In this third post of the Flow Science simulations contest blog series, I will be talking about the simulation of a Pelton turbine using FLOW-3D. This work was done by our associate in Italy, XC Engineering.
Pelton turbines are used for electricity generation in hydraulic power plants. They are suitable for operation when water energy is available at high head and low flow rate. In a Pelton turbine, the energy extracted from the kinetic energy of the water is used for the rotation of the impeller. Water, coming from an upper basin, is accelerated and ejected from the surface of the Pelton paddles. Paddle geometry is designed to absorb as much kinetic energy of the fluid as possible for the rotation of the paddle. The rotational speed of the turbine is then converted to electric power using an electricity generator with a rotor and a stator. The aim of this study is to analyze the initial transient of the turbine, where water impacts the Pelton’s paddle at around 120 m/s, providing torque and angular acceleration.
Modelling a Pelton Turbine in FLOW-3D
The geometry used in the simulation is shown below. All geometries and data used in the simulation are realistic and in line with the real phenomena: the wheel geometry has a real shape and mass property, the fluid is water with a reasonable speed, and the nozzle contains a Doble valve (not visible here), used in real turbines to adjust the flow rate of the water.
Many kinematics are involved in this simulation, which makes FLOW-3D a very good choice for this study. The motion of an object can have all six degrees of freedom (3 rotational + 3 translational), or it can be constrained in a prescribed way. For this simulation, the Pelton turbine is allowed to have only fixed x-axis coupled rotation while staying constrained in every other direction (both rotational and translational).

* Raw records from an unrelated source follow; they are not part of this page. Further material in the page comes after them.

(* ===== verification/PyTimeFacts.v ===== *)
(** The text of a datetime reads back as the datetime. *)
From S2P Require Import Prelude PyNum PyValue PyNumFacts PyTime.
From Stdlib Require Import Ascii.

Local Open Scope Z_scope.

(** ** The calendar *)

Definition bump (m : Z) : Z := if m <=? 2 then 1 else 0.

Definition yoe_of (doe : Z) : Z := (doe - doe / 1460 + doe / 36524 - doe / 146096) / 365.
Definition doy_of (doe : Z) : Z :=
  doe - (365 * yoe_of doe + yoe_of doe / 4 - yoe_of doe / 100).

Section div_lia.
Ltac Zify.zify_post_hook ::= Z.div_mod_to_equations.

Lemma yoe_bound doe : 0 <= doe < 146097 → 0 <= yoe_of doe < 400.
Proof. unfold yoe_of. lia. Qed.
Lemma doy_bound doe : 0 <= doe < 146097 → 0 <= doy_of doe < 366.
Proof. unfold doy_of, yoe_of. lia. Qed.
Lemma doy_last_4 doe :
  0 <= doe < 146097 → doy_of doe = 365 → (yoe_of doe + 1) mod 4 = 0.
Proof. unfold doy_of, yoe_of. lia. Qed.
Lemma doy_last_100 doe :
  0 <= doe < 146097 → doy_of doe = 365 → (yoe_of doe + 1) mod 100 = 0 → yoe_of doe = 399.
Proof. unfold doy_of, yoe_of. lia. Qed.
Lemma doe_of_doy doe :
  doe = yoe_of doe * 365 + yoe_of doe / 4 - yoe_of doe / 100 + doy_of doe.
Proof. unfold doy_of. lia. Qed.
End div_lia.

(** Month and day of a day of the year counted from March. *)
Definition month_of (doy : Z) : Z :=
  let mp := (5 * doy + 2) / 153 in if mp <? 10 then mp + 3 else mp - 9.
Definition day_of (doy : Z) : Z := doy - (153 * ((5 * doy + 2) / 153) + 2) / 5 + 1.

The other components do not move.
Gravity and Non-Inertial Reference Frame
The figure below shows that the acceleration due to gravity is not inclined to any of the axes. This is because in the original CAD geometry, the axes are defined relative to the inlet such that inlet is parallel to the y-axis and perpendicular to the z-axis. However, for this simulation, gravity has to be in the direction shown below (pink vector) and not along any of the axes. FLOW-3D’s gravity and non-inertial reference frame model allows users to overcome such difficulties. Instead of defining a value of gravity (G) along one axis, the user can define multiple values of accelerations along multiple axes such that the net resultant is equal to G and is along the desired direction. The figure below highlights how this was done in FLOW-3D. Acceleration in the –y direction was set to 3.35 m2/s and in the –z direction to 9.209 m2/s such that the resultant is 9.8 m2/s in the desired direction.
For Pelton turbines, it is known that the top efficiency is reached when the peripheral speed of the wheel is about half the speed of the water at the nozzle. For this purpose, a probe was located at the center of the nozzle to monitor the fluid speed, while another probe was attached to a paddle’s wheel, to track the peripheral speed. The two quantities are shown in the animation below.
The plots above show that by the end of the simulation, the peripheral speed is asymptotically becoming steady at more than half the velocity of the impacting fluid. Half of the impacting fluid velocity is 60m/s, but the peripheral speed reaches 75m/s by the end of the simulation. This difference (which is desirable) arises because currently the turbine is not receiving any rotational resistance from a rotor. A higher peripheral speed ensures higher kinetic energy to overcome losses in case a rotor was connected to the turbine. The final goal is to adjust, for each water velocity exiting from the nozzle, the resistance from a rotor in order to reduce the rotational speed at its maximum efficiency point and extract the energy.
Understanding the results of this study was made significantly easier by the advanced post-processing features of FlowSightTM, such as alpha transparency based on variable value, moving camera, fine tuning of light and reflections, multi-plots and multi-viewport visualization. One of the many such post-processed results is shown below to highlight the moving camera and slow motion recording of FlowSight.
FLOW-3D’s robust moving objects model backed by multi-directional acceleration prescription and state-of-the-art postprocessor, FlowSight, yields good results for this case study. In the upcoming post, I will be talking about another Flow Science contest entry based on a relatively new field of research, microfluidic circuits.